Prediction

This section provides a description of current OpenTox Prediction components.

Prediction Components

Fuzzy Means

Fuzzy-means is a training method for Radial Basis Function (RBF) neural networks and is based on the fuzzy
partition of the input space, which is produced by defining a number of triangular fuzzy sets in the domain of
each input variable. The centers of these fuzzy sets form a multidimensional grid on the input space. A
rigorous selection algorithm chooses the most appropriate vertices on the grid, which are then used as the
hidden node centers in the resulting RBF network model. The so called “fuzzy-means” training method does
not need the number of centers to be fixed before the execution of the method. Due to the fact that it is a one-
pass algorithm, it is extremely fast, even in the case of a large database of input-output training data. The
method was originally developed for solving nonlinear regression problems. A variant of the method for solving
classification problems has also been developed.

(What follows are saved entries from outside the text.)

(* ===== verification/Pdlog.v ===== *)
(** * PD log capture (snapshot/kernel/drivers/soc/qcom/yoga_pdlog_policy.h and
    yoga_pdlog.c)

    A bounded GET-only capture of a text log: a request policy, a decoder that
    keeps printable text only, and the driver around them.  Replies and a stop
    from sysfs may arrive while the worker waits; both are modelled as traffic
    delivered at its interruptible points. *)

From S2P Require Import Prelude.

(** ** Policy (yoga_pdlog_policy.h) *)

Definition PDLOG_SIZE : Z := 8192.
Definition PDLOG_MAX_REQUESTS : Z := 128.

Record pdlog_state := PdState {
  ps_attempted : bool;
  ps_active : bool;
  ps_awaiting : bool;
  ps_limited : bool;
  ps_requests : Z;
  ps_replies : Z;
  ps_error : Z;
}.
#[export] Instance eta_pdlog_state : Eta pdlog_state := λ s,
  PdState (ps_attempted s) (ps_active s) (ps_awaiting s) (ps_limited s) (ps_requests s)
    (ps_replies s) (ps_error s).

Definition pdlog_start (s : pdlog_state) (allowed : bool) : Z * pdlog_state :=
  if negb allowed || ps_attempted s then (-EPERM, s)
  else (0, s <| ps_attempted := true |> <| ps_active := true |>).

Definition pdlog_stop (s : pdlog_state) (error : Z) : pdlog_state :=
  let s := s <| ps_active := false |> <| ps_awaiting := false |> in
  if (error !=? 0) && (ps_error s =? 0) then s <| ps_error := error |> else s.

Definition pdlog_next (s : pdlog_state) (expired : bool) : bool * pdlog_state :=
  if negb (ps_active s) || ps_awaiting s || (ps_error s !=? 0) then (false, s) else
  if expired || (PDLOG_MAX_REQUESTS <=? ps_requests s)
  then (false, pdlog_stop (s <| ps_limited := true |>) 0)
  else (true, s <| ps_requests := u32 (ps_requests s + 1) |> <| ps_awaiting := true |>).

Gaussian Processes for Regression

GPR (Gaussian Processes for Regression) is a way of supervised learning. A Gaussian process is a generalization
of the Gaussian probability distribution. Whereas a probability distribution describes random variables which
are scalars or vectors (for multivariate distributions), a stochastic process governs the properties of functions.

iSAR

iSAR (instance-based structure-activity relationships) is an implementation of a lazy SAR algorithm. In lazy
SARs, classifications are particularly tailored for each test compound. Therefore, it is possible to make the most
of the structure of a test compound. iSAR uses subgraphs and paths that are generated by e.g., gSpan' or unrooted trees that are generated by e.g., Free Tree Miner as features for the classification task.

J48

J48 implements Quinlan‟s C4.5 algorithm for generating a pruned or unpruned C4.5 decision
tree. C4.5 is an extension of Quinlan's earlier ID3 algorithm. The decision trees generated by J48 can be used
for classification. J48 builds decision trees from a set of labeled training data using the concept of information
entropy. It uses the fact that each attribute of the data can be used to make a decision by splitting the data into
smaller subsets. J48 examines the normalized information gain (difference in entropy) that results from
choosing an attribute for splitting the data. To make the decision, the attribute with the highest normalized
information gain is used. Then the algorithm recurs on the smaller subsets. The splitting procedure stops if all
instances in a subset belong to the same class. Then a leaf node is created in the decision tree telling to
choose that class. But it can also happen that none of the features give any information gain. In this case J48
creates a decision node higher up in the tree using the expected value of the class.

kNN

The k-nearest neighbors algorithm (kNN) is a method for classifying objects based on closest training
examples in the feature space. It is a type of instance-based learning, or lazy learning where the function is
only approximated locally and all computation is delayed until classification. A majority vote of an object‟s
neighbors is used for classification, with the object being assigned to the class most common amongst its k
(positive integer, typically small) nearest neighbors. If k is set to 1, then the object is simply assigned to the
class of its nearest neighbor. The knn algorithm can also be applied for regression in the same way by simply
assigning the property value for the object to be the average of the values of its k nearest neighbors.

lazar

Lazar is a k-nearest-neighbor approach to predict chemical endpoints from a training set based on structural
fragments. It uses a SMILES file and precomputed fragments with occurrences as well as target class
information for each compound as training input. It also features regression, in which case the target activities
consist of continuous values. Lazar uses activity-specific similarity (i.e. each fragment contributes with its
significance for the target activity) that is the basis for predictions and a confidence index for every single
prediction.

lazar web interface

web interface for lazar based on Ruby.

M5P

M5P is a reconstruction of Quinlan's M5 algorithm for inducing trees of regression models.
M5P combines a conventional decision tree with the possibility of linear regression functions at the nodes.
First, a decision-tree induction algorithm is used to build a tree, but instead of maximizing the information
gain at each inner node, a splitting criterion is used that minimizes the intra-subset variation in the class
values down each branch. The splitting procedure in M5P stops if the class values of all instances that reach a
node vary very slightly, or only a few instances remain.

MaxTox

Comparing the query molecule to each cluster (EP based) and finding an MCS score with respect to molecules
of each cluster. Using MCS score(s) in a Machine Learning algorithm, to generate predictive models.
The software is primarily implemented in the JAVA for a Linux based system. MaxTox
software is dependent on the open source chemistry development kit (CDK) and OpenBabel.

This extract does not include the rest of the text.